Task to carry out: Note each line in the data below that holds "VNone", and copy it.

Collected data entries
= Beginning of Section =

(** X27.  [main] of [misp_iocs_to_splunk.py] stores the credentials
    under the keys [splunk_user], [splunk_pass] and [SPLUNK_BASE_URL],
    and [auth_to_splunk] looks them up under [username], [password] and
    [BASE_URL].  Whatever [rh-isac.conf] holds, every run that turns to
    Splunk has the conversation of a script whose base URL, user name
    and password are all [None]: the login goes to the URL that starts
    with the text of [None] and carries [None] for both credentials, and
    no request of the run uses the configured base URL. *)
Theorem misp_script_never_uses_the_splunk_credentials
  (rt : runtime) (srv : Splunk.server) (conf : MispSplunkScript.config)
  (server_ : MispSplunkScript.misp) :
  requests_in (fst (MispSplunkScript.main rt srv conf server_)) = [] \/
  exists iocs,
    conversation rt srv VNone VNone VNone iocs
      (requests_in (fst (MispSplunkScript.main rt srv conf server_))).
Proof.
  destruct (misp_main_shape rt conf server_)
    as [(pre & e & Hrun & Hpre)
       | (pre & iocs & username & password & base_url & Hrun & Hpre)];
    rewrite (Hrun srv); cbn [fst]; [left; exact Hpre |].
  right; exists iocs; rewrite requests_in_app, Hpre; cbn [app].
  apply (deliver_conversation rt srv _ iocs VNone VNone VNone
           (misp_auth_to_splunk rt srv username password base_url)).
Qed.

(** X28.  Nothing that Splunk does changes how either script ends.  A
    connection that fails, a login that is refused, a collection that
    cannot be created, a batch that is rejected: each is printed and the
    script ends as it does after a successful upload, so with exit
    status 0.  Whether a run ends normally, through [sys.exit()] or with
    an exception is decided before the first request to Splunk. *)
Theorem splunk_failures_do_not_change_the_exit_status :
  (forall (rt : runtime) (srv srv' : Splunk.server) (s_conf : result value)
          (raw_iocs : list dict),
      snd (Trustar2SplunkScript.main rt srv s_conf raw_iocs)
      = snd (Trustar2SplunkScript.main rt srv' s_conf raw_iocs))
  /\ (forall (rt : runtime) (srv srv' : Splunk.server) (conf : MispSplunkScript.config)
             (server_ : MispSplunkScript.misp),
      snd (MispSplunkScript.main rt srv conf server_)
      = snd (MispSplunkScript.main rt srv' conf server_))
  /\ (forall (rt : runtime) (srv : Splunk.server) (s_conf : result value)
             (raw_iocs iocs : list dict) (settings : value * value * value),
      raw_iocs <> [] ->
      Trustar2Splunk.build_field_values rt raw_iocs = Ok iocs ->
      splunk_settings s_conf = Ok settings ->
      snd (Trustar2SplunkScript.main rt srv s_conf raw_iocs) = Ok tt).
Proof.
  assert (Hok : forall (rt : runtime) (srv : Splunk.server) (s_conf : result value)
                       (raw_iocs iocs : list dict) (settings : value * value * value),
             raw_iocs <> [] ->
             Trustar2Splunk.build_field_values rt raw_iocs = Ok iocs ->
             splunk_settings s_conf = Ok settings ->
             snd (Trustar2SplunkScript.main rt srv s_conf raw_iocs) = Ok tt).
  { intros rt srv s_conf raw_iocs iocs [[base username] password] Hne Hmap Hset.
    destruct raw_iocs as [| first rest]; [contradiction Hne; reflexivity |].
    rewrite trustar_main_run, Hmap, Hset; cbn [snd].
    apply (deliver_result rt srv _ iocs base username password).
    rewrite trustar_auth_to_splunk, Hset; reflexivity. }
  split; [| split; [| exact Hok]].
  - intros rt srv srv' s_conf raw_iocs.
    destruct raw_iocs as [| first rest]; [reflexivity |].
    destruct (Trustar2Splunk.build_field_values rt (first :: rest)) as [iocs | e] eqn:Hmap;
      [| rewrite !trustar_main_run, Hmap; reflexivity].
    destruct (splunk_settings s_conf) as [settings | e] eqn:Hset;
      [| rewrite !trustar_main_run, Hmap, Hset; reflexivity].
    rewrite (Hok rt srv s_conf _ iocs settings), (Hok rt srv' s_conf _ iocs settings);
      first [reflexivity | assumption | discriminate].
  - intros rt srv srv' conf server_.
    destruct (misp_main_shape rt conf server_)
      as [(pre & e & Hrun & Hpre)
         | (pre & iocs & username & password & base_url & Hrun & Hpre)];
      rewrite (Hrun srv), (Hrun srv'); cbn [snd]; [reflexivity |].
    rewrite (deliver_result rt srv _ iocs VNone VNone VNone
               (misp_auth_to_splunk rt srv username password base_url)).
    rewrite (deliver_result rt srv' _ iocs VNone VNone VNone
               (misp_auth_to_splunk rt srv' username password base_url)).
    reflexivity.
Qed.

Lemma splunk_failures_do_not_change_the_exit_status_witness :
  snd (Trustar2SplunkScript.main ref_runtime splunk_down sample_splunk_conf [ipv6_block])
  = Ok tt.
Proof.
  apply (proj2 (proj2 splunk_failures_do_not_change_the_exit_status) ref_runtime
           splunk_down sample_splunk_conf [ipv6_block]
           [[("value", VStr "2001:db8::/64"); ("ioc_type", VStr "cidr_block");
             ("updated", VInt 1700000000); ("source", VStr "RH-ISAC Vetted");
             ("tags", VStr EmptyString); ("cidr", VStr "2001:db8::/64/32")]]
           (VStr "https://splunk.example:8089", VStr "svc_intel", VStr "hunter2"));
    first [discriminate | reflexivity].
Defined.

(** ** From a MISP attribute to a Falcon indicator *)

(** X29.  What [misp_iocs_crowdstrike_falcon.py] submits for one MISP
    attribute whose type has an entry in [TYPE_MAP]: after
    [filter_results] and the first loop of [upload_iocs], one block with
    one indicator that carries the attribute's value unchanged, the
    mapped type, and as description the names of the attribute's tags
    other than the vetted marker, joined with "|" (the tags are a string
    by then, so the branch that joins with " | " is not the one taken).
    No message is printed for it. *)
Theorem falcon_indicator_of_a_misp_attribute
  (expiration_timestamp : string) (ioc : dict) (ts : list value) (ns : list string)
  (s cs_type : string) (v : value) :
  NoDup (keys ioc) ->
  lookup "Tag" ioc = Some (VList ts) ->
  tag_objects ts ns ->
  event_has_info ioc ->
  lookup "type" ioc = Some (VStr s) ->
  MispCrowdstrike.type_map s MispCrowdstrike.TYPE_MAP = Some cs_type ->
  lookup "value" ioc = Some v ->
  exists keep,
    MispCrowdstrike.filter_results [ioc] = Ok [keep] /\
    MispCrowdstrike.make_blocks expiration_timestamp [keep]
    = ([], Ok (1%nat, [[falcon_indicator expiration_timestamp cs_type
                          (String.concat "|" (kept_names ns)) v]])).
Proof.
  intros Hnd Htag Hobj Hinfo Hty Hmap Hv.
  destruct (keep_items_total ioc [] ts ns Hnd Htag Hobj Hinfo) as [keep Hkeep].
  exists keep; split.
  - unfold MispCrowdstrike.filter_results, MispCsv.filter_results; cbn [mapM].
    rewrite Hkeep; reflexivity.
  - pose proof (keep_items_tags ioc [] keep ts ns Hnd Htag Hobj Hkeep) as Htags.
    assert (Hkty : lookup "type" keep = Some (VStr s)).
    { rewrite (keep_items_plain ioc [] keep "type") by (cbn; tauto || assumption).
      rewrite Hty; reflexivity. }
    assert (Hkv : lookup "value" keep = Some v).
    { rewrite (keep_items_plain ioc [] keep "value") by (cbn; tauto || assumption).
      rewrite Hv; reflexivity. }
    unfold MispCrowdstrike.make_blocks; cbn [MispCrowdstrike.add_iocs].
    unfold MispCrowdstrike.add_ioc, MispCrowdstrike.ioc_dict.
    rewrite (getitem_lookup _ _ _ Hkty), (getitem_lookup _ _ _ Hkv),
      (getitem_lookup _ _ _ Htags).
    cbn [lift iobind MispCrowdstrike.mapped_type]; rewrite Hmap.
    reflexivity.
Qed.

Lemma falcon_indicator_of_a_misp_attribute_witness :
  exists keep,
    MispCrowdstrike.filter_results
      [[("value", VStr "198.51.100.7"); ("type", VStr "ip-dst");
        ("timestamp", VStr "1700000000");
        ("Tag", VList [VDict [("name", VStr "rhisac: vetted")];
                       VDict [("name", VStr "tlp:amber")];
                       VDict [("name", VStr "botnet")]]);
        ("Event", VDict [("info", VStr "OSINT report")])]] = Ok [keep] /\
    MispCrowdstrike.make_blocks sample_expiration [keep]
    = ([], Ok (1%nat, [[falcon_indicator sample_expiration "ipv4"
                          (String.concat "|"
                             (kept_names ["rhisac: vetted"; "tlp:amber"; "botnet"]))
                          (VStr "198.51.100.7")]])).
Proof.
  apply (falcon_indicator_of_a_misp_attribute sample_expiration
           [("value", VStr "198.51.100.7"); ("type", VStr "ip-dst");
            ("timestamp", VStr "1700000000");
            ("Tag", VList [VDict [("name", VStr "rhisac: vetted")];
                           VDict [("name", VStr "tlp:amber")];
                           VDict [("name", VStr "botnet")]]);
            ("Event", VDict [("info", VStr "OSINT report")])]
           [VDict [("name", VStr "rhisac: vetted")];
            VDict [("name", VStr "tlp:amber")];
            VDict [("name", VStr "botnet")]]
           ["rhisac: vetted"; "tlp:amber"; "botnet"] "ip-dst" "ipv4"
           (VStr "198.51.100.7")); try reflexivity.
  - repeat constructor; cbn; intuition discriminate.
  - repeat constructor; eexists; split; reflexivity.
  - intros x [= <-]; eexists; eexists; split; reflexivity.
Defined.

(** ** The file written by [get_24h_trustar2_iocs_csv.py] *)

Lemma observable_row (o : Trustar2CsvScript.Observable) (ns : list string) :
  Trustar2CsvScript.obl_tags o = VList (map VStr ns) ->
  trustar2_row_event ["value"; "indicatorType"; "firstSeen"; "lastSeen"; "tags"]
    (Trustar2CsvScript.to_dict o)
  = Trustar2Csv.WriteRow (observable_line o ns).
Proof.
  intros Htags.
  assert (Hl : lookup "tags" (Trustar2CsvScript.to_dict o) = Some (VList (map VStr ns))).
  { cbn; rewrite Htags; reflexivity. }
  unfold trustar2_row_event, Trustar2Csv.csv_row.
  rewrite (trustar2_tag_list _ _ ns Hl) by (right; reflexivity).
  unfold get, get_default; rewrite Hl.
  destruct ns as [| n ns]; [reflexivity |].
  change (truthy (VList (map VStr (n :: ns)))) with true.
  cbn [bind]; rewrite (join_strings "|" (n :: ns)); reflexivity.
Qed.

= End of Section =

Problem solution:
    conversation rt srv VNone VNone VNone iocs
  apply (deliver_conversation rt srv _ iocs VNone VNone VNone
    rewrite (deliver_result rt srv _ iocs VNone VNone VNone
    rewrite (deliver_result rt srv' _ iocs VNone VNone VNone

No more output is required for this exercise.